Monday, December 6, 2010

Labels

Sometimes I think about all of the titles we give for people based on their beliefs. Feminist, Liberal, Conservative, Egalitarian, Libertarian, Empathetic, etc. But when I think about all of the beliefs I possess and all of the things I'm still unsure of I find it hard to ever pick a label.

For instance, I feel strongly about breaking the stereotypes of women in order to progress the idea of equality between the sexes. But at the same time, staunch feminists would probably look at me and laugh. I frequently visit Jezebel.com, a feminist blog. Today they had a post dedicated to "Bridalplasty" a new reality tv show where the winner gets free plastic surgery before their wedding. For the most part Jezebel puts down the idea of the show, but between the lines they obviously have strong feelings about the idea of plastic surgery in general.

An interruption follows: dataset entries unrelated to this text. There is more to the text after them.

(** * Ollama benchmark script: a shallow embedding of [src/benchmark.ts]

    The script sends a list of prompts to a model server, one request at a
    time, folds the returned timing and token metadata into totals and
    averages, and appends a summary and one section per test to a report
    file.  The embedding follows the two functions of the source,
    [benchmarkOllamaWithLangchain] (the single-request prober) and
    [runBenchmark] (the run coordinator).

    - JavaScript numbers are IEEE 754 binary64 values: [spec_float] with
      precision 53 and maximal exponent 1024, so that [0/0] is [NaN] and
      sums round as they do in the script.
    - The effects of the script (the clock, the request to the model
      server, the appending file write, the console) go through a small
      state-and-exception monad over an abstract host; every effect is
      recorded, in order, in a trace.
    - The prompt template language of the client library (f-string
      templates: [{name}] is a placeholder, doubled braces are literal
      braces) is embedded as the parser the library runs on the prompt. *)

From Stdlib Require Import ZArith Ascii String List SpecFloat Lia.
From stdpp Require Import base option list strings pretty gmap.
From Equations Require Import Equations.
(** ** The estimator, modelled from the specification *)

(** The pluggable parts of the estimator: the random generator it samples
    from ([UniformSample sizeSample n g] draws [sizeSample] of the indices
    below [n]), the minimal solver, the error of a pair of points under a
    model, and the number of false alarms of [k] inliers among [n] points at
    a residual. *)
Class EstimatorStrategy : Type := {
  Seed : Type;
  UniformSample : nat -> nat -> Seed -> list nat * Seed;
  Solve : list (Vec2 * Vec2) -> list Mat3;
  Error : Mat3 -> Vec2 -> Vec2 -> double;
  NFA : nat -> nat -> double -> double
}.

(** Modelled from the spec: the members of the kernel adaptor
    (robust_estimator_ACRansacKernelAdaptator.hpp is not part of the sources
    at hand), section 4.2: the total point count, "fit(sample indices)" and
    "residual(model, point index)".  Column [i] of [x1] is paired with
    column [i] of [x2]. *)
Definition kernel_points (kernel : KernelType) : list (Vec2 * Vec2) :=
  zip (x1 kernel) (x2 kernel).

Definition NumSamples (kernel : KernelType) : nat :=
  length (kernel_points kernel).

Definition Fit `{EstimatorStrategy} (kernel : KernelType) (samples : list nat)
    : list Mat3 :=
  Solve (omap (fun i => kernel_points kernel !! i) samples).

Definition Errors `{EstimatorStrategy} (kernel : KernelType) (model : Mat3)
    : list (double * nat) :=
  imap (fun i p => (Error model p.1 p.2, i)) (kernel_points kernel).

(** Residuals in ascending order, each with the index of its point. *)
Fixpoint insert_residual (p : double * nat) (l : list (double * nat))
    : list (double * nat) :=
  match l with
  | [] => [p]
  | q :: l' =>
      if PrimFloat.ltb q.1 p.1 then q :: insert_residual p l'
      else p :: q :: l'
  end.

Definition sort_residuals (l : list (double * nat)) : list (double * nat) :=
  foldr insert_residual [] l.

(** The best tuple found so far (section 4.3, step 4). *)
Record candidate : Set := {
  c_model : Mat3;
  c_threshold : double;
  c_nfa : double;
  c_inliers : list nat
}.

(** An unbounded upper bound "disables any user cap on the threshold
    sweep"; "a finite upper bound restricts the sweep to residuals below its
    square".  [ACRANSAC] receives the bound already squared. *)
Definition within_bound (upper residual : double) : bool :=
  PrimFloat.eqb upper infinity || PrimFloat.ltb residual upper.

(** The candidate of a model at the inlier count [k] (step 3): the [k]
    smallest residuals are the inliers, the [k]-th one is the threshold. *)
Definition candidate_at `{EstimatorStrategy} (model : Mat3) (upper : double)
    (n : nat) (sorted : list (double * nat)) (k : nat) : option candidate :=
  match k with
  | 0 => None
  | S k' =>
      match sorted !! k' with
      | Some (residual, _) =>
          if within_bound upper residual then
            Some {| c_model := model; c_threshold := residual;
                    c_nfa := NFA n k residual;
                    c_inliers := (take k sorted).*2 |}
          else None
      | None => None
      end
  end.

I've had a nose job. I got it the summer after my senior year of high school before going to college. As a kid I was made fun of constantly for the size of my nose and I was always so self-conscious about it. I mean, I was getting made fun of for something I had absolute no control over. I was born that way, if I had the option I obviously wouldn't have 'given' myself a big nose at birth. So, I got the surgery and guess what? My self-confidence was restored and I felt great. At the same time, I finally graduated high school, was never going to see those mean people ever again if I didn't have to, and was growing up. So was my confidence attributed to the surgery or to the fact that I was growing into myself and finally given the chance to start fresh? I'll never know, but I'd like to think the surgery opened my eyes to the fact that I could start fresh and be whoever I wanted, so a little bit of both.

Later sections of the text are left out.